Though this research, published in the journal Molecular Therapy - Nucleic Acids, focused on the form of the disease called Leber congenital amaurosis 2, or LCA2, the scientists and engineers involved in the study believe the technology holds promise for other forms of LCA as well as other inherited diseases that lead to severe vision loss or blindness.
‘Testing showed a significant increase in light-induced electrical activity from the eyes to the brain, indicating the rods and cones were operating as they should in the visual cycle.’
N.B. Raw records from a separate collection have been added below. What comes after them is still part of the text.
(** * omniledger/service: instructions, contracts and transaction ordering

    A shallow embedding of [transaction.go] and [contracts.go] of the
    omniledger service.  Byte slices are lists of bytes, Go strings are
    strings (a Go string is a byte sequence), Go [int] values are integers,
    the transaction buffer is a finite map.  What the service calls in other
    packages (SHA-256, the darc library, protobuf, onet's network encoding,
    [sort.Slice]) is a variable of the section that uses it. *)

From Stdlib Require Import ZArith Lia.
From Stdlib.Strings Require Import Byte Ascii String.
From Stdlib Require Import Permutation Sorted.
From stdpp Require Import gmap strings list.

Local Open Scope string_scope.
Local Open Scope Z_scope.
Local Open Scope list_scope.

(** ** Bytes and Go built-ins *)

Definition bytes := list byte.

(** Go's conversion [byte(v)] of an unsigned integer: the low eight bits. *)
Definition byte_of_Z (v : Z) : byte :=
  match Byte.of_N (Z.to_N (Z.land v 255)) with
  | Some b => b
  | None => x00
  end.

Definition Z_of_byte (b : byte) : Z := Z.of_N (Byte.to_N b).

(** Go's [^] on two bytes. *)
Definition byte_xor (a b : byte) : byte :=
  byte_of_Z (Z.lxor (Z_of_byte a) (Z_of_byte b)).

(** Go's [[]byte(s)] for a string [s]. *)
Definition bytes_of_string (s : string) : bytes := list_byte_of_string s.

(** Go's [make([]byte, n)]: [n] zero bytes. *)
Definition make_bytes (n : nat) : bytes := replicate n x00.

(** Go's built-in [copy(dst, src)]: the first [min(len dst, len src)]
    elements of [dst] are overwritten, the rest of [dst] is kept. *)
Definition copy {A : Type} (dst src : list A) : list A :=
  take (length dst) src ++ drop (length src) dst.

(** Go's [uint32(x)] for an [int] [x]: truncation to 32 bits. *)
Definition uint32 (x : Z) : Z := x mod 2 ^ 32.

(** [binary.LittleEndian.PutUint32(b, v)] on a 4-byte buffer:
    [b[0] = byte(v); b[1] = byte(v >> 8); b[2] = byte(v >> 16);
     b[3] = byte(v >> 24)]. *)
Definition PutUint32 (v : Z) : bytes :=
  [ byte_of_Z v
  ; byte_of_Z (Z.shiftr v 8)
  ; byte_of_Z (Z.shiftr v 16)
  ; byte_of_Z (Z.shiftr v 24) ].

(** [bytes.Compare]: lexicographic order, a proper prefix is smaller. *)
Fixpoint bytes_Compare (a b : bytes) : comparison :=
  match a, b with
  | [], [] => Eq
  | [], _ :: _ => Lt
  | _ :: _, [] => Gt
  | x :: a', y :: b' =>
      match Z.compare (Z_of_byte x) (Z_of_byte y) with
      | Eq => bytes_Compare a' b'
      | c => c
      end
  end.

(** Go errors are modelled by their message. *)
Definition error := string.

Inductive result (A : Type) : Type :=
| Ok (a : A)
| Err (e : error).
Arguments Ok {A} a.
Arguments Err {A} e.

(** A Go call either returns or panics (nil dereference). *)
Inductive outcome (A : Type) : Type :=
| Returns (a : A)
| Panics.
Arguments Returns {A} a.
Arguments Panics {A}.

(** ** Identifiers (transaction.go, lines 21-57) *)

(** [type InstanceID [32]byte] and [type Nonce [32]byte]: arrays are lists
    whose length is 32; the constructors below establish that length. *)
Definition InstanceID := bytes.
Definition Nonce := bytes.

(** The zero value [Nonce{}] / [InstanceID{}]. *)
Definition zero32 : bytes := make_bytes 32.

Definition NewNonce (buf : bytes) : Nonce :=
  if negb (Nat.eqb (length buf) 32) then zero32
  else copy zero32 buf.

Definition InstanceIDFromSlice (inp : bytes) : InstanceID :=
  copy zero32 inp.
(** * A shallow embedding of dm-foto-checker (check_orders.py, downloader.py)

    Strings are byte strings ([String.string]); the status glyphs are the
    exact byte sequences of the source literals.  Python's [str.upper],
    [str.lower] and [str.strip] are modelled on the ASCII range: bytes
    outside it are left unchanged. *)

From Stdlib Require Import String Ascii List Bool Arith Lia ZArith NArith Sorting.Sorted.
Import ListNotations.
Open Scope string_scope.

(** ** Python string primitives (ASCII range) *)

Definition ascii_upper (c : ascii) : ascii :=
  let n := nat_of_ascii c in
  if ((97 <=? n) && (n <=? 122))%nat then ascii_of_nat (n - 32) else c.

Definition ascii_lower (c : ascii) : ascii :=
  let n := nat_of_ascii c in
  if ((65 <=? n) && (n <=? 90))%nat then ascii_of_nat (n + 32) else c.

(** [s.upper()] *)
Fixpoint str_upper (s : string) : string :=
  match s with
  | EmptyString => EmptyString
  | String c s' => String (ascii_upper c) (str_upper s')
  end.

(** [s.lower()] *)
Fixpoint str_lower (s : string) : string :=
  match s with
  | EmptyString => EmptyString
  | String c s' => String (ascii_lower c) (str_lower s')
  end.

(** [c.isspace()] for an ASCII character: \t \n \v \f \r, \x1c-\x1f and space. *)
Definition is_space (c : ascii) : bool :=
  let n := nat_of_ascii c in
  (((9 <=? n) && (n <=? 13)) || ((28 <=? n) && (n <=? 31)) || (n =? 32))%nat.

Fixpoint drop_spaces (l : list ascii) : list ascii :=
  match l with
  | [] => []
  | c :: l' => if is_space c then drop_spaces l' else l
  end.

(** [s.strip()] *)
Definition str_strip (s : string) : string :=
  string_of_list_ascii
    (rev (drop_spaces (rev (drop_spaces (list_ascii_of_string s))))).

(** [needle in hay] *)
Fixpoint str_contains (needle hay : string) : bool :=
  prefix needle hay ||
  match hay with
  | EmptyString => false
  | String _ hay' => str_contains needle hay'
  end.

(** [s.replace(c, "")] for a one-character pattern *)
Fixpoint str_remove_char (c : ascii) (s : string) : string :=
  match s with
  | EmptyString => EmptyString
  | String d s' =>
      if Ascii.eqb c d then str_remove_char c s' else String d (str_remove_char c s')
  end.

(** Python truthiness of a string: non-empty. *)
Definition str_truthy (s : string) : bool :=
  negb (String.eqb s "").
(** One turn of the loop of [sendString] whose attempt brings no
    acknowledgment: the frame is handed to [sendto], nothing else changes,
    and the reply array still does not begin with [OK]. *)
Lemma sendString_loop_nonack (fuel : nat) (tries : Z) (buffer bb : list byte) (w : world) :
  List.length bb = 16%nat ->
  has_prefix (lit "OK") bb = false ->
  nonack (net E (List.length (sent w))) ->
  exists bb',
    List.length bb' = 16%nat /\ has_prefix (lit "OK") bb' = false /\
    sendString_loop E (S fuel) tries buffer bb w =
    (if tries + 1 =? 8 then ret (tries + 1, bb')
     else sendString_loop E fuel (tries + 1) buffer bb') (with_sent w [buffer]).
Proof.
  intros Hl Hb Hn.
  cbn [sendString_loop]. unfold bind at 1. unfold sendto.
  destruct (net E (List.length (sent w))) as [| |d] eqn:Ha.
  - exists bb. repeat split; auto.
    unfold bind, ret. rewrite Hb. simpl. now destruct (tries + 1 =? 8).
  - exists bb. repeat split; auto.
    unfold bind, ret, recvfrom. rewrite pred_length_sent, Ha.
    cbn [fst snd]. rewrite Hb. simpl. now destruct (tries + 1 =? 8).
  - destruct Hn as [Hd H1].
    pose proof (stored_nonack d bb Hl Hb Hd H1) as Hs.
    pose proof (stored_length d bb) as Hsl.
    set (st := firstn (List.length bb) d ++ skipn (List.length d) bb) in *.
    destruct (List.length d <=? List.length bb)%nat eqn:Hle.
    + exists (upd 15 x00 st). rewrite upd_length, has_prefix_upd15 by (simpl; lia).
      repeat split; try congruence.
      unfold bind, ret, recvfrom. rewrite pred_length_sent, Ha. fold st.
      rewrite Hle. cbn [fst snd]. unfold adjust_speed.
      rewrite has_prefix_upd15 by (simpl; lia).
      rewrite (not_OK_not_OKSS _ Hs). unfold ret.
      rewrite has_prefix_upd15 by (simpl; lia). rewrite Hs. simpl.
      now destruct (tries + 1 =? 8).
    + exists st. repeat split; try congruence.
      unfold bind, ret, recvfrom. rewrite pred_length_sent, Ha. fold st.
      rewrite Hle. cbn [fst snd]. rewrite Hs. simpl.
      now destruct (tries + 1 =? 8).
Qed.
(* ===== verification/Prelude.v ===== *)
(** * Verification of the data layer and of the secure channels of S2OPC

    S2OPC is a toolkit for OPC UA written in C.  This development models the part of it
    on which all the others stand: the buffers, the binary encoding of the OPC UA
    types, the structures and messages of the services, the strings, the identifiers and
    the localized texts, the hash tables, the linked lists and the arrays, and proves what
    their callers rely on: what is encoded is decoded, what is printed is parsed, any
    received bytes are processed without an access out of memory or a failed assertion, a
    hash table is a map, a linked list or an array is a sequence.  On top of them it
    models the secure channels: the manager of the chunks, which turns the bytes of a
    connection into messages and messages into bytes, and the state machine of the
    connections and of the listeners, which opens, renews and closes the channels, with
    the queue of events that connects them and the configuration that they use.

    ** Parts of the program and files of the development

    Paths are relative to [src/src/].

    - [Prelude.v]: results of C code (a value or a fault), pointers that may be null,
      machine integers with their wrap-around, blocks of bytes, tactics and hints.
    - [Common.v]: return statuses ([Common/helpers/sopc_enums.h]), the allocator as a
      predicate on sizes, the encoding limits
      ([Common/configuration/sopc_common_constants.c]) and the detection of the byte
      order ([Common/helpers/sopc_helper_endianness_cfg.c]).
    - [Buffer.v]: [Common/helpers/sopc_buffer.c].
    - [Codec.v]: the shape of the encoders and decoders, their specification, and the
      class [Codec], which is what the functions of one type promise to the functions
      of another type.
    - [EncScalar.v], [EncString.v], [EncNodeId.v], [EncText.v], [EncArray.v],
      [EncExtObj.v], [EncVariant.v]: [Common/opcua_types/sopc_encoder.c], with the types
      and the functions that initialise and clear them
      ([Common/opcua_types/sopc_builtintypes.c] and [.h]).  Each file ends with the
      instances of [Codec] of its types; those of variants and data values, which nest
      each other, are in [EncVariantSpec.v].
    - [EncStruct.v], [EncStructSpec.v]: the generic functions on structures of
      [Common/opcua_types/sopc_encodeabletype.c], driven by the descriptors of fields.
    - [Types.v], [TypesSpec.v]: the table of the descriptors of the 216 structures of the
      services ([Common/opcua_types/sopc_types.c] and [.h]).
    - [Services.v]: the structures as the objects of extension objects; it implements
      the interface [EncodeableTypes] of [EncExtObj.v] and proves its laws.
    - [Dict.v], [DictSpec.v]: [Common/helpers/sopc_dict.c] and [sopc_hash.c].
    - [Registry.v]: the registry of the types of [sopc_encodeabletype.c], on a hash table.
    - [LinkedList.v], [LinkedListSpec.v]: [Common/helpers/sopc_singly_linked_list.c], on a
      heap of cells.
    - [Strings.v]: [Common/helpers/sopc_helper_string.c] and the functions on String,
      ByteString and XmlElement of [sopc_builtintypes.c].
    - [NodeIds.v]: copy, comparison, hash, parsing and printing of the integers, the Guids,
      the node identifiers, the qualified names and the diagnostics of
      [sopc_builtintypes.c], with the functions of the hash tables of identifiers.
      [NodeIdTexts.v] and [NodeIdParse.v] follow the texts of the identifiers.
    - [LocalizedTexts.v]: the localized texts of [sopc_builtintypes.c] (copy, comparison,
      update of a locale, arrays, choice of a locale), on the linked lists.
    - [DynArray.v]: [Common/helpers/sopc_array.c].  [NumericRange.v]:
      [Common/helpers/sopc_numeric_range.c], on these arrays, and the ranges of strings of
      [sopc_builtintypes.c].
    - [Message.v]: the type, header and body of a message ([sopc_encoder.c]) and
      [sopc_encodeable.c].
    - [Arrays.v]: arrays of C indexed by machine integers, and the search of a free entry.
    - [ToolkitConfig.v]: the configurations of the secure channels and of the endpoints,
      with their checks ([ClientServer/configuration/sopc_toolkit_config.c] and
      [ClientServer/api_toolkit/sopc_user_app_itf.h]).
    - [SecureConnection.v]: the data of a secure connection and the contexts of the
      received chunks
      ([ClientServer/secure_channels/sopc_secure_channels_internal_ctx.h] and [.c]), with
      the monad that passes them.
    - [Chunks.v]: the reception of [ClientServer/secure_channels/sopc_chunks_mgr.c].
      [ChunksSpec.v] shows what is done with the received bytes, [ChunksStream.v] and
      [ChunksIdle.v] follow the treatment of a chunk, [ChunksMerge.v] the merge of the
      chunks of a message, and [ChunksSecurity.v] the checks of the sequence numbers and
      of the signature.
    - [ChunksSend.v]: the sending part of [sopc_chunks_mgr.c] and its dispatchers of
      events.  [ChunksSendSpec.v] gives what each step writes, [ChunksPadding.v] relates
      the padding that is written with the one that is removed, and [ChunksExchange.v]
      composes the sender with the receiver of [Chunks.v].
      [ChunksFrame.v] shows what the functions of the chunks leave unchanged.
    - [SecureChannels.v]: the state of the whole component (the tables of connections and
      listeners, the configuration, the queue of events and the calls to the other
      components), the events, the environment and the monad that passes the state
      ([sopc_secure_channels_internal_ctx.c], [sopc_secure_channels_api.h],
      [sopc_secure_channels_api_internal.h], [Common/helpers/sopc_event_handler.c]).
    - [SecureListener.v]: [sopc_secure_listener_state_mgr.c].
    - [StateMgr.v], [StateMgrOpn.v], [StateMgrEvents.v]:
      [sopc_secure_connection_state_mgr.c], in its order: opening and closing of the
      entries and the exchange of HEL and ACK; the exchange of OPN messages, the tokens
      and the keys; the treatment of the events, with their dispatch
      ([sopc_secure_channels_api.c]) and the loop of the thread.
    - [StateMgrSpec.v]: a logic of the effects on one connection.  [StateMgrAutomaton.v]:
      the automaton of the protocol, and that each handler follows it.  [StateMgrRuns.v]:
      the runs of the component and their properties.  [Negotiation.v]: the exchange of
      HEL and ACK between two connections.  [Connections.v]: how the entries of the table
      are taken and closed, and the identifiers of the channels.
    - [EncProps.v], [EncVariantProps.v], [StructProps.v], [MessageProps.v],
      [StringsProps.v], [DictProps.v], [NodeIdsProps.v], [NumericRangeProps.v],
      [LinkedListProps.v], [LocalizedTextsProps.v], [RegistryProps.v], [ChunksProps.v], [ChunksSendProps.v]: the properties, with their examples;
      [ChunksDemo.v], [ChunksSendDemo.v] and [ChannelDemo.v] are concrete connections to
      which those of the secure channels apply.

    ** Correspondence with the C code

    A C function is a function with the same name.  A pointer is an option, [NULL] is
    [None]; memory that a function changes through a pointer is returned.  Assertions,
    accesses outside of a block, dereferences of null pointers and reads of the inactive
    member of a union (but for the number of a cleared identifier, which shares its bytes
    with the length of a string) are faults, so a theorem that a function returns shows that they
    do not happen.  A C structure is a record, an enumeration or a tagged union is an
    inductive type, the fields of a structure that is described by a table are the list
    of its fields in the order of the table.  Integers are in [Z], and wrap around
    where the C type does.  The machine has pointers of 64 bits (values of [sizeof]);
    its byte order is a parameter (class [Host]).  [malloc] may fail at any call: the
    allocator is a parameter (class [Allocator]), and theorems that need memory say so.

    Loops and recursions are structural where the C code has a bound.  Recursions that
    the code bounds by the nesting level take the number of levels that are left as fuel
    ([nesting_fuel]); the contracts are proved for this fuel at any level, so it is
    enough.  The depth of structures that are nested by value is bounded by 8
    ([value_depth], proved for the table).  The loops over a linked list have one step for
    each cell of the heap.  The loop over the received bytes has one step for each byte,
    and it is proved that more steps do not change the result.  The loop that computes the size of a hash
    table has 65 steps, which is enough for the sizes of the invariant; it is proved not
    to end for larger ones; the same holds of the loop that computes the capacity of an
    array.  The loop over the dimensions of a range reads at least one character at each
    step, and has one step more than there are characters.

    ** What the theorems show

    - Encoding ([EncProps.v], [EncVariantProps.v], [StructProps.v]): round trips of every
      type, up to a canonical form (an empty string is read as null), except for the
      extension objects with a byte string body, which are written and not read back; the decoders are
      total on arbitrary bytes, read only data of the buffer, leave memory that the clear
      functions accept, and accept only values that can be encoded again; the encoders
      keep the data that precede the position; the exact limits of nesting; the byte
      order on the wire; prefix-freedom.
    - Structures: the generic functions are correct for any well-formed table, the table
      of the services is well formed, and the composition holds without assumption on
      the types, extension objects included.
    - Buffers: an invariant that all the operations keep, and what they do.
    - Hash tables ([DictProps.v]): invariant, termination of the probing, refinement of a
      finite map, every item freed once.
    - Registry ([RegistryProps.v]): searches, registration and removal.
    - Linked lists ([LinkedListProps.v]): refinement of a sequence, sorted insertion.
    - Messages ([MessageProps.v]): round trip of every message of the services; the
      decoder of the type is total.
    - Strings ([StringsProps.v]): what the comparisons decide, copies, conversion of
      decimal texts.
    - Identifiers ([NodeIdsProps.v], [NodeIdTexts.v], [NodeIdParse.v]): the comparison is a
      total order that agrees with the hash, so that a hash table of identifiers is a map,
      for strings without null character; the text of an identifier is read back, but for
      the texts that hold a separator and the empty byte strings; the parser is safe on any
      text of at least two characters.
    - Localized texts ([LocalizedTextsProps.v]): a map from locales to texts, updated,
      copied and put in an array.
    - Arrays and ranges ([DynArray.v], [NumericRangeProps.v]): an array is a sequence,
      whatever the reallocations; the parser of ranges reads the text of every range and
      is safe on any text; a range of a string is read as it was written.
    - Chunks ([ChunksProps.v], [ChunksMerge.v], [ChunksSecurity.v]): the treatment of the
      received bytes does not depend on how the network cuts them, the context stays
      ready, the chunks of a message are merged in order within the limits, a sequence
      number is accepted twice only across an OPN chunk, the signature, symmetric or
      asymmetric, covers the chunk.
    - Sending ([ChunksSendProps.v], [ChunksPadding.v], [ChunksExchange.v]): a message is cut
      into chunks that hold its body in order within the limits of the peer, or replaced
      by an abort chunk; the numbers of the sender are those that the receiver accepts;
      what a client sends is what the server receives.  These hold for channels without
      security (mode None).  The padding of an encrypted chunk completes the blocks and is
      removed by a receiver that knows whether its size has a second byte.
    - State machine ([StateMgrRuns.v]): for any event and any bytes, a turn of the thread
      changes at most one connection, by a transition of the automaton of the protocol;
      in every state that is reached the established channels have identifiers; messages
      are delivered to the services only on an established channel.
    - Negotiation and entries ([Negotiation.v], [Connections.v]): after the exchange of HEL
      and ACK each side accepts what the other sends; a new connection takes a free entry
      and changes no other one, the closing of a connection settles each pending request
      once, the identifiers of channels are fresh.
    - Several theorems state behaviour that is not intended: a length check that wraps
      around, a key that survives its removal from a hash table, a null dereference
      after a failed allocation, a byte string body that is not read back, an encoding
      identifier that is lost, strings that are equal up to a null character, a message
      of empty chunks that stops the program, a signature that is read out of the chunk, a
      copy of diagnostics that always fails, an array of localized texts that is written
      beyond its block, a range whose length wraps to zero, a cleared identifier that is not
      null.

    ** Not modelled

    - The *Aux functions of the encoder, which only convert pointers, and the functions
      that free memory and do nothing else.
    - The structures that a user registers with functions of his own.
    - Copy and comparison of the extension objects, variants and data values, and the
      ranges of the arrays of a variant, which go through tables of functions on untyped
      memory; comparison of the floating point numbers.
    - The functions of the cryptographic provider and of the key manager, the clock, the
      timers and the random numbers are the parameters [Crypto], [SendCrypto] and
      [Environment] of the secure channels.  For the manager of the chunks the
      configurations are the class [Toolkit], which [SecureChannels.v] instantiates with
      the tables of [ToolkitConfig.v].
    - The address space, the users and the methods of [ClientServer/configuration], the
      timers and the creation of the threads.
    - The cryptography, the sockets, the threads, the XML loaders and the logs, which
      wrap libraries or the system; the services generated from B machines, which are
      proved with their own tools.

    ** Plan

    The copy and comparison of variants and data values, the timers, then the network
    messages of PubSub. *)

From Stdlib Require Import ZArith Lia.
From Stdlib Require Import Strings.Byte.
From stdpp Require Import prelude.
"We believe this technology can deliver almost any type of gene to tackle inherited visual disorders," said lead researcher Zheng-Rong Lu, Professor at Case Western Reserve University in Cleveland, Ohio, US.
Those with LAC2 carry a mutated RPE65 gene and suffer from profound vision loss from birth.
The mutated gene fails to produce RPE65 protein in the retinal pigment epithelium (RPE), a cell layer critical for protecting photoreceptors (rods and cones).
The protein is an essential constituent of the visual cycle that converts light to electrical signals to the brain.
Lu and colleagues designed a lipid-based nanoparticle called ECO to deliver healthy RPE65 genes to RPE cells.
"The promise of this technology is it localises the drug to the photoreceptor cells, sparing the liver and kidney from exposure," Krzysztof Palczewski from the Case Western Reserve School of Medicine said.
Following injection into the retina of mice, the researchers could see fluorescent green concentrating in RPE cells.
Testing showed a significant increase in light-induced electrical activity from the eyes to the brain, indicating the rods and cones were operating as they should in the visual cycle.
The therapeutic effect lasted 120 days in treated mice and no improvements were observed in untreated mice.
"This work is important beyond one disease," Palczewski said.
"The loss of photoreceptor cells affects virtually all of us," Palczewski noted.